**YOUR ASSIGNMENT**. Your response should reproduce every line of the entries that contains the word "rest".

DATA SUPPLIED Block Start

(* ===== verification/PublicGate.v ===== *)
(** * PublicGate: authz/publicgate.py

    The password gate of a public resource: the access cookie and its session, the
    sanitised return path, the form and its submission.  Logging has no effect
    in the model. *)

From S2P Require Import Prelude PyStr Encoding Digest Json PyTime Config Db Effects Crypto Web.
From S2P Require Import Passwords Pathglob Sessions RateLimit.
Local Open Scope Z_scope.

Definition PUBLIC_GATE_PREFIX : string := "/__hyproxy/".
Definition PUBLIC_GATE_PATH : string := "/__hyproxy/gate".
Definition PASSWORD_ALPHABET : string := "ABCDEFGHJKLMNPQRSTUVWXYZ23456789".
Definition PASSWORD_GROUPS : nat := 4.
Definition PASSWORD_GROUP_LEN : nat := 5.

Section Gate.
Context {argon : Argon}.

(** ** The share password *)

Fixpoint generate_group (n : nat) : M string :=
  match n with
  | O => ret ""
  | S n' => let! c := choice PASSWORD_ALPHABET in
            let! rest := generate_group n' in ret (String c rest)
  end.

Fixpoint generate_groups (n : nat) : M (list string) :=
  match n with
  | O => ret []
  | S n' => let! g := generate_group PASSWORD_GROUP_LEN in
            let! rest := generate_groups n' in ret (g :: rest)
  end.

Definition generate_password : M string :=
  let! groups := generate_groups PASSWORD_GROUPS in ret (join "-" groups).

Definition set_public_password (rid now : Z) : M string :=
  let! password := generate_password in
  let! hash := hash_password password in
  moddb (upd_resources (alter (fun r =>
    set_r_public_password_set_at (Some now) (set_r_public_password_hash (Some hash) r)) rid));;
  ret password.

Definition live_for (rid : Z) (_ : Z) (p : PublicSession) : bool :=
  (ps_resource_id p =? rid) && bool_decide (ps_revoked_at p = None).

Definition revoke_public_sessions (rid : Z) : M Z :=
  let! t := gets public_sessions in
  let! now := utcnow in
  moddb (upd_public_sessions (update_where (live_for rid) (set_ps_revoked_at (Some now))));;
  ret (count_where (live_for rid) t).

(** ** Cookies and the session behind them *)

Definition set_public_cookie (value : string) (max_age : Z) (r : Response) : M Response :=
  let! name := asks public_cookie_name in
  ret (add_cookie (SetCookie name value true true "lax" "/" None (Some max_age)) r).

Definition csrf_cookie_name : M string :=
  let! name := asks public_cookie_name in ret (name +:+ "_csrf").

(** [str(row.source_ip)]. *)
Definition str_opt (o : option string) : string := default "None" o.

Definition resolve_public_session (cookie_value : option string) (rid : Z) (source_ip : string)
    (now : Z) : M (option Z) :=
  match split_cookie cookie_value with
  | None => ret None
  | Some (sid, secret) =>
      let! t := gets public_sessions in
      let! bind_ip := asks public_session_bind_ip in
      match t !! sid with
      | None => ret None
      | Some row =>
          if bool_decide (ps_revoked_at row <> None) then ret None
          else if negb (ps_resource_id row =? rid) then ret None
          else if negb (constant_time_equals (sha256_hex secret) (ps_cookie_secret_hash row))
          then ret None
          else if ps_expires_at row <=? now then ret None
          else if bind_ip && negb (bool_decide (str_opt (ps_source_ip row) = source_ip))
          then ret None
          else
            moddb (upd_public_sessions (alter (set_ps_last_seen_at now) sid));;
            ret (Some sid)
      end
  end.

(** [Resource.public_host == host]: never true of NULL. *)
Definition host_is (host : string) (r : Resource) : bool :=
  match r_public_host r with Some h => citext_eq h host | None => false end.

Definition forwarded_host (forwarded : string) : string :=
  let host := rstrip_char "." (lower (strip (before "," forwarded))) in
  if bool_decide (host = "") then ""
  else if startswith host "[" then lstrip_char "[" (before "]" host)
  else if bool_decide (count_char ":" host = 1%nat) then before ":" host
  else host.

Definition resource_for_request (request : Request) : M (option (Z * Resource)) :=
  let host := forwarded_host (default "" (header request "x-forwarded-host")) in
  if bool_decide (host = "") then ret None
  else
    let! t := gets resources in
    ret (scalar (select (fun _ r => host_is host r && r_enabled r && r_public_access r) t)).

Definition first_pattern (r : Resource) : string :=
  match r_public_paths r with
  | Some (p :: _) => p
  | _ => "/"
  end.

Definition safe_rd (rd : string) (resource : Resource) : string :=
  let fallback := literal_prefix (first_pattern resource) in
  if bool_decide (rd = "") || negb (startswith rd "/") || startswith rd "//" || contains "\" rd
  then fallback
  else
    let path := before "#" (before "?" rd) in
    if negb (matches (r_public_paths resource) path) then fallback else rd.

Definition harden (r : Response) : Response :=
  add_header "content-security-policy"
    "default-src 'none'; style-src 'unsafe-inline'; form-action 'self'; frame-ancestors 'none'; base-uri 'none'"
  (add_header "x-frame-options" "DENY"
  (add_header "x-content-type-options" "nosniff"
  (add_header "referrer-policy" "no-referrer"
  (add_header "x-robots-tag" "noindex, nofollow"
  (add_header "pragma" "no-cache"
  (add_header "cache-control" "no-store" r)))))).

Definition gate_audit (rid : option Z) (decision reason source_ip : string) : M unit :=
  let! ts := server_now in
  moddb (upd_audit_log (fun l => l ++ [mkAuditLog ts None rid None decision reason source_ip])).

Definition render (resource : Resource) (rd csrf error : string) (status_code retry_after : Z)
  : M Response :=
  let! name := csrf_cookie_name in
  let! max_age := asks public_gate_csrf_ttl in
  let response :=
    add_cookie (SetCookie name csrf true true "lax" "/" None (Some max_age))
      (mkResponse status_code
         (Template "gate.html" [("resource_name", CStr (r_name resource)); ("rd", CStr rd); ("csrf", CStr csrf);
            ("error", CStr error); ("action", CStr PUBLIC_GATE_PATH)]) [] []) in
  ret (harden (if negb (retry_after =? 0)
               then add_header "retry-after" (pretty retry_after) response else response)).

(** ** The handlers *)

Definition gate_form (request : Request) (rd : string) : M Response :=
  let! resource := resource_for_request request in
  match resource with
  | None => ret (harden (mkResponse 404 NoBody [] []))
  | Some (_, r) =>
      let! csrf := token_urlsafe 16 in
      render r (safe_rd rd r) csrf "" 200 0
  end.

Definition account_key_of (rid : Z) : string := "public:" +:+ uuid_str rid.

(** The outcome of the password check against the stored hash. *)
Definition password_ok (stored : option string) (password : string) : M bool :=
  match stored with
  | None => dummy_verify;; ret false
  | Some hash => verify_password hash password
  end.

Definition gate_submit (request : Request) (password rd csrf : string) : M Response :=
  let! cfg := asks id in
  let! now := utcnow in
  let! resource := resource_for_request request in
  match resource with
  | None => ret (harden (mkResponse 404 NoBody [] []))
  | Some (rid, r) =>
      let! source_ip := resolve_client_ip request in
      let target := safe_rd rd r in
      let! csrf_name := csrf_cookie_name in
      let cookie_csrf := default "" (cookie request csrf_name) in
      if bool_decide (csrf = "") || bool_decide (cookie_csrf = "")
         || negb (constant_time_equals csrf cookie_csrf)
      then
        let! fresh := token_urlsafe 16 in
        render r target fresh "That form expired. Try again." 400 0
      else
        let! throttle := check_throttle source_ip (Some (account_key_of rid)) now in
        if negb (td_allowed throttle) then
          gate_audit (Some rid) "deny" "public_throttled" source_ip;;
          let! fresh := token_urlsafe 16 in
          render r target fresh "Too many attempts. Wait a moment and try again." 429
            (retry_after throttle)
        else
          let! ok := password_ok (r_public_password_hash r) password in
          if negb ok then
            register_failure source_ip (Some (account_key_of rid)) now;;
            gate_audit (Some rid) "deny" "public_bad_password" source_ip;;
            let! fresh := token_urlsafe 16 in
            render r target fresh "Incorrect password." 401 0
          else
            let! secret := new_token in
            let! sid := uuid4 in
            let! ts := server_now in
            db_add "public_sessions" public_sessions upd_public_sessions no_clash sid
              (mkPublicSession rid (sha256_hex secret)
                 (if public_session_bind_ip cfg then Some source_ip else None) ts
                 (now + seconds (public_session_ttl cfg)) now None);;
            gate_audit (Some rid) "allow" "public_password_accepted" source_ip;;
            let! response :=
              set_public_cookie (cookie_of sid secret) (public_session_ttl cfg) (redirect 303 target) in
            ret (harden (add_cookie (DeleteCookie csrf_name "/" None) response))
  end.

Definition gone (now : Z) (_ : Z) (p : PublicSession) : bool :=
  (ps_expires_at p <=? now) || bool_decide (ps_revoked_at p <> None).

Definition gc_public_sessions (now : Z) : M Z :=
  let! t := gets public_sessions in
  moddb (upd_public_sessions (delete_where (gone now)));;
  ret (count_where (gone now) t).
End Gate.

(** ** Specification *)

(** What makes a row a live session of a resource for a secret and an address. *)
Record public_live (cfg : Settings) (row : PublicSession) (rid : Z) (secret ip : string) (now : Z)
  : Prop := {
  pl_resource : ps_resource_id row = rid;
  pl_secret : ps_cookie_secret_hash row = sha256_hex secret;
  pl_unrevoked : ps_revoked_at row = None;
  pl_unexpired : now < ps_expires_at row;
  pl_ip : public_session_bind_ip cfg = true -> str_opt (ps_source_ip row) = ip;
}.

DATA SUPPLIED Block End

**RESULT**.
            let! rest := generate_group n' in ret (String c rest)
            let! rest := generate_groups n' in ret (g :: rest)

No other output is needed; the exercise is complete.